Hi ryleeee, good for you for researching this important decision. So many people spend more time on picking out a name for their baby than deciding whether or not to put him through surgery after he is born.

IMO, infant circumcision is purely cosmetic. Meaning that parents usually do it so their kid "matches" Daddy or friends. My hubby is circed but our boys are not. There is absolutely no problem there and we don't anticipate there to be a problem in the future. As far as being like his friends, Alberta has a circumcision rate of only 20% so if you do it, you will in fact be putting him into the minority.

I live in Ontario and the rates here have drastically dropped since my dh was born. Just by that alone it only makes sense not to circumcise. I figure that if it was such a great idea that more and more people would be doing it, not less and less.

Anyhoo, here is a link to some great info that I found while expecting my first and some more since then,
http://www.mothering.com/discussions...d.php?t=207626

I hope you find what you are looking for.

Take care,
Tara


----------



## feebeeglee (Nov 30, 2002)

The Van Howe links are here, too:

http://blog.gleeson.us/phoebe/2005/0...fective_surger


----------



## Mommiska (Jan 3, 2002)

Feebeeglee - thanks for fixing that link. I just copied it from Frank's post, where he originally gave it, so I'm not sure why my link didn't work...









Thanks again!


----------



## oliviagoddess (Jan 10, 2003)

There are two medical reasons (one really, but read on) to get cut, albeit, you won't know until the boys are much older.

Marie Antoinette's husband Louis (14?) had a problem where his foresckin never separated from his penis. He could not perform sexually and had to have the problem resolved with a medical circumsision when he was like 25.

The other reason is if the man had persisten, major yeast infections and can't keep himself clean (probably the reason it started in the desert 5,000 years ago). This can be avoided with proper hygene (retract, wash with soap and make sure you retract when drying) and a diet that reduces yeast, so this is not really a reason.

Keep in mind that the 1st reason is VERY rare and that the complications from circumsision are MANY!!!

If you never heard his story David Reimer, who's penis was burned off in a horrible circ tool accident was raised as a girl until he found out the truth. Unfortunately he commited suicide 5/12/2004 at 38 after a lifetime of tourture.

http://www.electricvenom.com/index.php?p=6276

Quote:

The baby was strapped spread-eagle to a plastic board on a counter top, his body covered with a surgical drape with a hole in it to expose his little penis. The baby struggled against restraints that bound his arms and legs, pulling one arm and then the other. When the doctor pinched the foreskin with two forceps, the baby let out a piercing scream, which intensified when the doctor inserted an instrument between the foreskin and glans (head of the penis), tearing the two structures apart. (They are normally attached to each other during infancy and childhood to protect the glans.)

The baby started shaking his head back and forth -- the only part of his body free to move -- as the doctor used another clamp to crush and then cut the foreskin lengthwise. This allowed insertion of the circumcision device, meant to protect the glans, as the foreskin is clamped and crushed against it and then amputated. The baby gasped and choked, no longer able to scream.

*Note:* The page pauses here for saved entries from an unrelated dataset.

Definition S_IFMT : Z := 0xF000.
Definition S_IFLNK : Z := 0xA000.
Definition S_IFREG : Z := 0x8000.
Definition S_IFDIR : Z := 0x4000.
Definition S_IFCHR : Z := 0x2000.
Definition S_IFIFO : Z := 0x1000.
Definition PERMISSIONS : Z := 0xFFF.
Definition DT_FIFO : Z := 1.
Definition DT_CHR : Z := 2.
Definition DT_DIR : Z := 4.
Definition DT_REG : Z := 8.
Definition DT_LNK : Z := 10.
Definition SYMLINK_DEPTH : nat := 16.
Definition PIECE : Z := 1024 * 1024.
Definition isize_max : Z := 2 ^ 63 - 1.

Definition dirent_type (n : Node) : Z :=
  match kind n with
  | Dir | DataDir => DT_DIR
  | File | GeneratedFile _ | DataFile => DT_REG
  | Symlink | FdLink _ _ => DT_LNK
  | Device _ => DT_CHR
  | Fifo => DT_FIFO
  end.

(** [DeviceKind::rdev] *)
Definition rdev (d : DeviceKind) : Z :=
  let (major, minor) := match d with
    | Null => (1, 3) | Zero => (1, 5) | Full => (1, 7) | Random => (1, 8) | Urandom => (1, 9) | Console => (5, 1) | Tty => (5, 0) end in
  Z.lor (Z.shiftl major 8) minor.
Definition is_tty (d : DeviceKind) : bool := match d with Console | Tty => true | _ => false end.

(** ** What the tree is given

    The clock, the memory left for files, the task that calls and the descriptors
    of a task, what a file of /proc says, random bytes and the console. *)
Class FsEnv (V : Type) := {
  unix_time : V -> V * Z;
  file_available : V -> V * Z;
  current_pid : V -> Z;
  open_files : V -> Z -> option (list (Z * Str));
  contents_of : V -> Generated -> list Z;
  random_fill : Z -> V -> V * list Z;
  console_read : Z -> M V Errno (list Z);
  console_write : list Z -> V -> V;
}.

Record Fs (V : Type) := mkFs {
  env : V;
  nodes : gmap nat Node;
  next_ino : nat;
  root_node : option nat;
  (** [PROC_ROOT], 0 when there is none, and [FD_DIRS]. *)
  proc_root : nat;
  fd_dirs : gmap nat Z;
}.
Arguments mkFs {V}.
Arguments env {V}.
Arguments nodes {V}.
Arguments next_ino {V}.
Arguments root_node {V}.
Arguments proc_root {V}.
Arguments fd_dirs {V}.

(** ** Paths *)

Definition SLASH : Z := 47.
Definition DOT_NAME : Str := [46].
Definition DOTDOT_NAME : Str := [46; 46].

Definition starts_with_slash (path : Str) : bool := match path with c :: _ => c =? SLASH | [] => false end.

(** One component after the ones before it, the last one first. *)
Definition push_part (parts : list Str) (part : Str) : list Str :=
  if bool_decide (part = []) || bool_decide (part = DOT_NAME) then parts
  else if bool_decide (part = DOTDOT_NAME) then drop 1 parts
  else part :: parts.

Definition join_components (parts : list Str) : Str :=
  match concat ((fun part => SLASH :: part) <$> parts) with
  | [] => [SLASH]
  | out => out
  end.

Definition normalize (cwd path : Str) : Str :=
  let source := if starts_with_slash path then path else cwd ++ [SLASH] ++ path in
  join_components (reverse (foldl push_part [] (split_on SLASH source))).

(** The components of a path, the empty ones left out. *)
Definition components (path : Str) : list Str := filter (fun c => c <> []) (split_on SLASH path).

(** [trim_end_matches('/')]. *)
Definition trim_end (path : Str) : Str :=
  reverse (match list_find (fun c => c <> SLASH) (reverse path) with Some (i, _) => drop i (reverse path) | None => [] end).

(** The directory part of a path and the last name in it. *)
Definition split_path (path : Str) : Str * Str :=
  let trimmed := trim_end path in
  match rsplit_once SLASH trimmed with
  | Some ([], name) => ([SLASH], name)
  | Some (dir, name) => (dir, name)
  | None => ([SLASH], trimmed)
  end.

(** [format!("{}", n)] of a number that is not negative. *)
Fixpoint decimal_digits (fuel : nat) (n : Z) : Str :=
  match fuel with
  | O => []
  | Datatypes.S fuel => if n <? 10 then [48 + n] else decimal_digits fuel (n / 10) ++ [48 + n `mod` 10]
  end.
Definition decimal (n : Z) : Str := decimal_digits 20 n.
Lemma wp_node_write id n offset buf f :
  nodes f !! id = Some n -> in_memory n = true -> contents_ok n -> changing n = false -> 0 <= offset ->
  wp (write_at id offset buf)
     (fun f' k => k = len buf /\ offset + len buf <= u64_max /\ has_bytes id n (bytes_written (data n) offset buf) f f')
     (refused id n (offset + len buf) f) f.
Proof.
  intros Hn Hk Hok Hc Ho. unfold write_at. apply wp_bind. eapply wp_the_node; [done|].
  set (body := bind (range offset (len buf)) _). assert (wp body
     (fun f' k => k = len buf /\ offset + len buf <= u64_max /\ has_bytes id n (bytes_written (data n) offset buf) f f')
     (refused id n (offset + len buf) f) f) as Hbody; [|revert Hk; unfold in_memory; by destruct (kind n)].
  unfold body. apply wp_bind, wp_range.
  - intros Hle. eapply wp_mono; [apply (wp_under_claim id n (offset + len buf) (bytes_written (data n) offset buf) _ (len buf)); try done; [lia| |] | |done].
    + unfold bytes_written, splice. pose proof (length_grown (offset + len buf) (data n)). rewrite !length_app, length_take, length_drop. lia.
    + intros f2 n2 Q X Hn2 Hd HQ. apply wp_bind. eapply wp_the_node; [done|]. rewrite Hd.
      pose proof (length_grown (offset + len buf) (data n)). apply wp_bind, wp_slice; [lia|lia|].
      eapply wp_stamp; [|exact HQ]. intros Q' HQ'. apply wp_put_node. auto.
    + cbn. tauto.
  - intros Hlt. split; [|by left]. exists (env f). rewrite insert_id by done. by destruct f.
Qed.

Lemma wp_truncate id n size f :
  nodes f !! id = Some n -> is_dir n = false -> kind n <> DataFile -> contents_ok n -> changing n = false -> 0 <= size <= u64_max ->
  wp (truncate id size) (fun f' _ => has_bytes id n (resized size (data n)) f f') (refused id n size f) f.
Proof.
  intros Hn Hk Hk2 Hok Hc Hs. unfold truncate. apply wp_bind. eapply wp_the_node; [done|]. rewrite Hk.
  rewrite bool_decide_false by done. apply wp_bind, wp_range; [|unfold u64_max in *; lia]. intros _. rewrite Z.add_0_r.
  assert (resized size (grown_to size (data n)) = resized size (data n)) as Hd.
  { unfold resized, grown_to. destruct (decide (size <= len (data n))).
    - rewrite (grown_enough size (data n) ltac:(lia) : data n ++ _ = data n). done.
    - rewrite take_ge, (take_ge (data n)), length_app, length_replicate by (try rewrite length_app, length_replicate; lia).
      replace (Z.to_nat size - (length (data n) + (Z.to_nat size - length (data n))))%nat with 0%nat by lia. by rewrite app_nil_r. }
  eapply wp_mono; [apply (wp_under_claim id n size (resized size (data n)) _ tt); try done| |done].
  - unfold resized. rewrite length_app, length_take, length_replicate. lia.
  - intros f2 n2 Q X Hn2 Hd2 HQ. apply wp_bind. eapply wp_the_node; [done|]. rewrite Hd2, Hd.
    eapply wp_stamp; [|exact HQ]. intros Q' HQ'. apply wp_put_node. auto.
  - cbn. tauto.
Qed.

Lemma bytes_written_at d offset buf (i : nat) :
  0 <= offset ->
  bytes_written d offset buf !! i =
    if decide (offset <= Z.of_nat i < offset + len buf) then buf !! (i - Z.to_nat offset)%nat
    else if decide (Z.of_nat i < len d) then d !! i
    else if decide (Z.of_nat i < offset) then Some 0 else None.
Proof.
  intros Ho. unfold bytes_written, splice. pose proof (length_grown (offset + len buf) d ltac:(lia)) as Hg.
  assert (forall j, grown_to (offset + len buf) d !! j =
            if decide (Z.of_nat j < len d) then d !! j else if decide (Z.of_nat j < offset + len buf) then Some 0 else None) as Hat.
  { intros j. unfold grown_to. destruct (decide _); [by rewrite lookup_app_l by lia|]. rewrite lookup_app_r by lia.
    destruct (decide _); [apply lookup_replicate_2; lia|]. apply lookup_ge_None_2. rewrite length_replicate. lia. }
  assert (length (take (Z.to_nat offset) (grown_to (offset + len buf) d)) = Z.to_nat offset) as Ht by (rewrite length_take; lia).
  destruct (decide (Z.of_nat i < offset)).
  - rewrite (decide_False (P := _ <= _ < _)) by lia. rewrite lookup_app_l, lookup_take_lt, Hat by lia.
    destruct (decide _); [done|]. by rewrite decide_True by lia.
  - rewrite lookup_app_r, Ht by lia. destruct (decide (offset <= Z.of_nat i < offset + len buf)); [by rewrite lookup_app_l by lia|].
    rewrite lookup_app_r, lookup_drop, Hat by lia. replace (Z.to_nat offset + length buf + (i - Z.to_nat offset - length buf))%nat with i by lia.
    destruct (decide _); [done|]. by rewrite decide_False by lia.
Qed.

Lemma in_memory_bytes id n d (f f' : FS) : has_bytes id n d f f' ->
  exists n', only_node id n' f f' /\ data n' = d /\ in_memory n' = in_memory n /\ contents_ok n' /\ changing n' = changing n.
Proof. intros (r & t & Hr & Hf). eexists. split; [exact Hf|]. repeat split; cbn; lia. Qed.

(** C18: The contents of a file are an array of bytes. A write of [buf] at [offset] is
    refused with EINVAL exactly when the range passes the width of a position; with
    ENOSPC only when the file outgrows its room and the machine has not the memory
    for the old and the new contents at once; refused, it leaves every node as it
    was. Done, it answers the length of [buf] and leaves in this node, and nowhere
    else, [buf] at [offset], zeros between the old end and [offset], and every other
    byte as it was. *)
Theorem write_at_array id n offset buf (f : FS) :
  nodes f !! id = Some n -> in_memory n = true -> contents_ok n -> changing n = false -> 0 <= offset ->
  match write_at id offset buf f with
  | (f', Ok k) =>
      k = len buf /\ offset + len buf <= u64_max /\
      exists n', only_node id n' f f' /\ contents_ok n' /\ changing n' = false /\
      forall i : nat, data n' !! i =
        if decide (offset <= Z.of_nat i < offset + len buf) then buf !! (i - Z.to_nat offset)%nat
        else if decide (Z.of_nat i < len (data n)) then data n !! i
        else if decide (Z.of_nat i < offset) then Some 0 else None
  | (f', Err e) => refused id n (offset + len buf) f f' e
  | (_, Stuck _) => False
  end.
Proof.
  intros Hn Hk Hok Hc Ho. pose proof (wp_node_write id n offset buf f Hn Hk Hok Hc Ho) as H. unfold wp in H.
  destruct (write_at id offset buf f) as [f' [k|e|w]]; [|done..]. destruct H as (-> & Hle & H). split; [done|]. split; [done|].
  destruct (in_memory_bytes _ _ _ _ _ H) as (n' & Hf & Hd & _ & Hok' & Hc'). exists n'. split; [done|]. split; [done|]. split; [by rewrite Hc'|].
  intros i. rewrite Hd. by apply bytes_written_at.
Qed.
(* ===== verification/FsCalls.v ===== *)
(** * The filesystem in memory: what the calls do

    A call that names files looks things up and then changes entries; one that is
    refused has only looked. Every call keeps the tree. *)

From S2P Require Import Prelude Words Fs FsSpec.

(** ** Entries, changed *)

Definition enter_in (p : nat) (name : Str) (c : nat) (t : gmap nat Node) : gmap nat Node :=
  alter (fun n => set_children (<[name := c]> (children n)) n) p t.
Definition leave_in (p : nat) (name : Str) (t : gmap nat Node) : gmap nat Node :=
  alter (fun n => set_children (delete name (children n)) n) p t.
Definition one_name_less (id : nat) (t : gmap nat Node) : gmap nat Node :=
  alter (fun n => set_nlink (saturating_sub (nlink n) 1) n) id t.
Definition one_name_more (id : nat) (t : gmap nat Node) : gmap nat Node :=
  alter (fun n => set_nlink (nlink n + 1) n) id t.

Lemma alter_there (g : Node -> Node) (x y : nat) (t : gmap nat Node) : is_Some (t !! x) -> is_Some (alter g y t !! x).
Proof.
  intros [n Hn]. destruct (decide (x = y)) as [->|Hne]; [rewrite lookup_alter_eq, Hn; eauto|rewrite lookup_alter_ne by done; eauto].
Qed.

Section calls.
Context {V : Type} {FE : FsEnv V} {FL : FsLaws}.
Abbreviation FS := (Fs V).
Implicit Types f : FS.

Lemma wp_change_alter id g n (Q : FS -> unit -> Prop) X f :
  nodes f !! id = Some n -> Q (with_nodes (alter g id (nodes f)) f) tt -> wp (change_node id g) Q X f.
Proof.
  intros Hn HQ. apply wp_bind. eapply wp_the_node; [done|]. apply wp_modify. assert (alter g id (nodes f) = <[id := g n]> (nodes f)) as <-; [|done].
  apply map_eq. intros x. destruct (decide (x = id)) as [->|Hne]; [by rewrite lookup_alter_eq, lookup_insert_eq, Hn|by rewrite lookup_alter_ne, lookup_insert_ne].
Qed.

Lemma only_alter id g n (f : FS) : nodes f !! id = Some n -> only_node id (g n) f (with_nodes (alter g id (nodes f)) f).
Proof.
  intros Hn. exists (env f). unfold with_nodes. cbn. f_equal.
  apply map_eq. intros x. destruct (decide (x = id)) as [->|Hne]; [by rewrite lookup_alter_eq, lookup_insert_eq, Hn|by rewrite lookup_alter_ne, lookup_insert_ne].
Qed.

As I watched in horror and disbelief, I began to cry. The doctor looked at me and said, "There is no medical reason for doing this." I couldn't believe that medical professionals, dedicated to helping and healing could inflict such pain and anguish on an innocent newborn baby unnecessarily.
Basically, men are "outies" and women are "innies" (we are all female until like week 10 until the hormones make the buds go in or out), would you want someone to have removed your clitoris / hood just so you could be protected against something that may not even happen?

First, do no harm

There is no absolute medical indication for routine circumcision of the newborn

Circumcision of the male child cannot be considered an essential component
of adequate total health care

Sadly, there have even been instances when a child was circumcised
without the parents' wishes or consent (in labor I told EVERYONE I came into contact with at the hospital that under no circumstances was my son to be cut)

The fact is that circumcision confers no immunity to any of these diseases; thousands of men with AIDS...are testimony to the failure of circumcision
to offer any degree of immunity to AIDS infections

No one seriously advocates removing the breasts of female infants
to prevent this more common malignancy of breast cancer

Circumcision must be recognized as an equally serious mutilation of men
with equally insubstantial justification for continuing the practice...Most often a poor surgical result is not recognized until years after the event

On balance, circumcision is an unjustifiable preventive for penile cancer
with an unacceptable number of serious complications

The adverse long term consequences of infant circumcision
on the sexual health of American men must be recognized
by physicians, parents, and legislators


----------



## JoKats68 (Feb 15, 2005)

HI I'm new here, and I'm currently pregnant with a boy. I have done Months of research on circumcision, and have decided Not to circumcise my son. As I could not find any medical reason for it. I have discovered its clearly cosmetic. Also my husband is not circumcised and has Never had any problems at all. So my son will stay intact.
I hope I can get to know all of you. I currently have a cerclage in, and I will have it pulled March 8th, so my little bundle will arrive anytime after that.
Jo


----------



## Damien (Oct 13, 2004)

If you circumcize boys then why not girls too? They don't need that extra flap of skin...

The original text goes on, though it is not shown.